Sumit Kharb of Splash Interactive gives advice on enhancing usability and experience of your site.

Sumit Kharb is User Experience Director at Splash Interactive, Singapore, part of the missiontm. Sumit has expertise in designing for Web, Mobile, Tablet and Emerging Devices based applications, E-commerce/ Online Business portals and Websites. He loves to ideate, architect and design digital entities which makes end users happy and businesses successful.

His role encompasses gathering of user and project requirements, derivation, detailing and validation of use cases with the stake holders, preparation of UX artefacts, conducting of usability testing sessions and co-ordination with the inter-disciplinary teams for end to end project delivery.

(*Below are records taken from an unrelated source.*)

(** The loop of [getProof] computes every layer again. *)
Lemma getProofLoop_digests (fuel : nat) :
  forall idx cl arr result s res s',
    points s cl arr -> length arr <= fuel ->
    getProofLoop digest fuel idx cl result s = Ok (res, s') ->
    digests s' = digests s + stackDigests digest fuel arr.
Proof.
  induction fuel as [|fuel IH]; intros idx cl arr result s res s' Hp Hlen.
  - destruct arr; [|simpl in Hlen; lia].
    cbn [getProofLoop stackDigests]. unfold bind, read. rewrite Hp. simpl.
    unfold ret. intros [= _ <-]. lia.
  - cbn [getProofLoop stackDigests]. unfold bind at 1, read. rewrite Hp.
    destruct (Nat.ltb_spec 1 (length arr)) as [Hgt|Hle].
    + unfold bind at 1. rewrite getPairElement_spec.
      unfold bind at 1. rewrite (getNextLayer_spec digest cl arr s Hp).
      intros Hrun. apply (IH _ _ (pairs digest (pad arr))) in Hrun.
      * rewrite Hrun. cbn [digests]. lia.
      * apply points_next.
      * pose proof (length_pairs_pad_lt digest arr Hgt). lia.
    + unfold ret. intros [= _ <-]. lia.
Qed.

(** Padding and pairing after an even number of entries. *)
Lemma pad_app_even (l1 l2 : list Buffer) :
  Nat.even (length l1) = true -> pad (l1 ++ l2) = l1 ++ pad l2.
Proof.
  induction l1 as [| x | x y l1 IH] using pair_induction; intros H.
  - reflexivity.
  - discriminate.
  - cbn [app]. rewrite pad_cons2. f_equal. f_equal. now apply IH.
Qed.

Lemma pairs_app_even (l1 l2 : list Buffer) :
  Nat.even (length l1) = true ->
  pairs digest (l1 ++ l2) = pairs digest l1 ++ pairs digest l2.
Proof.
  induction l1 as [| x | x y l1 IH] using pair_induction; intros H.
  - reflexivity.
  - discriminate.
  - cbn [app pairs]. f_equal. now apply IH.
Qed.

(** Exchanging the two entries of a pair does not change the layer
    above. *)
Lemma pairs_pad_swap (l1 l2 : list Buffer) (a b : Buffer) :
  Nat.even (length l1) = true ->
  pairs digest (pad (l1 ++ a :: b :: l2)) = pairs digest (pad (l1 ++ b :: a :: l2)).
Proof.
  intros H. rewrite !pad_app_even, !pad_cons2, !pairs_app_even by assumption.
  cbn [pairs]. now rewrite (hashPair_comm digest a b).
Qed.

(** Above the first layer, every entry is a digest. *)
Lemma pairs_digests (l : list Buffer) :
  Forall (fun h => exists x, h = digest x) (pairs digest l).
Proof.
  induction l as [| x | x y l IH] using pair_induction; cbn [pairs].
  - constructor.
  - repeat constructor. eauto.
  - constructor; [|exact IH]. unfold hashPair. eauto.
Qed.


Lemma proofFrom_digests (fuel : nat) :
  forall idx (arr : list Buffer),
    Forall (fun h => h = [] \/ exists x, h = digest x) arr ->
    Forall (fun h => h = [] \/ exists x, h = digest x)
           (proofFrom digest fuel idx arr).
Proof.
  induction fuel as [|fuel IH]; intros idx arr H; cbn [proofFrom];
    destruct (1 <? length arr); try constructor.
  - unfold sibling.
    destruct (arr !! (if Nat.even idx then idx + 1 else idx - 1)) as [p|] eqn:E;
      cbn [default]; [|now left].
    rewrite Forall_forall in H. apply H.
    eapply list_elem_of_lookup_2; eauto.
  - apply IH. eapply Forall_impl; [apply pairs_digests|].
    intros h Hh. now right.
Qed.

Sumit writes.... "When we search for information online, it is often with an end destination in mind. It all starts from the navigation menu, the figurative road sign to your website’s full-scale of features. Navigation provides users with a sense of orientation, tells them where they are on a site and guides them where they need to be. The payoffs of good navigation are colossal. By implementing intuitive navigation design in your site, chances are people will stick around longer and be able to find what they’re looking for, which ultimately leads to more business for you.

We’ve rounded up our top 10 tips for navigation design to help you enhance the usability and experience of your website.


Where digital real estate is concerned, every inch of space should be maximised. Stay away from small icons and menu labels, especially on larger screens. The best practice is to have menu labels big enough that it can be easily clicked or tapped on, but not have it spaced too closely to avoid accidental invocation.


The goal of a navigation menu is to make it as easy as possible for people to find their way around your site. Naturally, it should be the easiest to spot. The best way to do this is to place menus in familiar, well-known locations (i.e. the left-side or top of the screen) so visitors can automatically discover them.


People may not understand that it's a menu if the labels don't look interactive. Fusing an excessive number of illustrations or graphics around the periphery of menu labels may make it seem like it’s simply enlivening pictures or headings, as opposed to serving a function.


Visually, menu labels need to stand out. If the menu labels are surrounded by powerful visual graphics, promotions and other information that compete for one’s attention, then menu labels go unnoticed.


If you’re looking to boost the visual accessibility of your site, contrasting colours and graphics can provide emphasis and improve the readability and legibility of menu labels against the background of your website.


You can’t get to your destination if you don’t know where you are. Just like directories, navigation should clearly indicate to visitors that “You are here”. Visual prompts and page level cues such as breadcrumbs can give people a sense of where they are within a navigation path, especially after landing on the inside pages of a website via search engine.


Menu labels are the entry-way to your website’s information so, unlike art, it shouldn’t be abstract or contain technical jargon. Ideally, it should be written in a language and context that is easily understandable, and mimics the mental model of the users so they can retrieve the information they require with ease.


For those who are building larger websites that host multiple levels of information, mega-menus come into play. Mega-menus and section specific sub navigation helps people to scan through sub navigation information quickly and lands them directly on the deeper pages of your site.


Sticking your navigation on the screen allows people to quickly access the navigation menu at the end of long pages so they can quickly steer through the different pages of your site/app. It’s also a good substitute to the ‘back to top’ button.


Websites should be built with the audience in mind. If your visitors feel engaged and are able to navigate easily, half the battle is won. One way to ensure your navigation design works for your audience is to involve them. Conduct usability tests and card sorting exercises, then start refining from there. There’s no one-size-fits-all strategy and usability testing can guide you through your journey.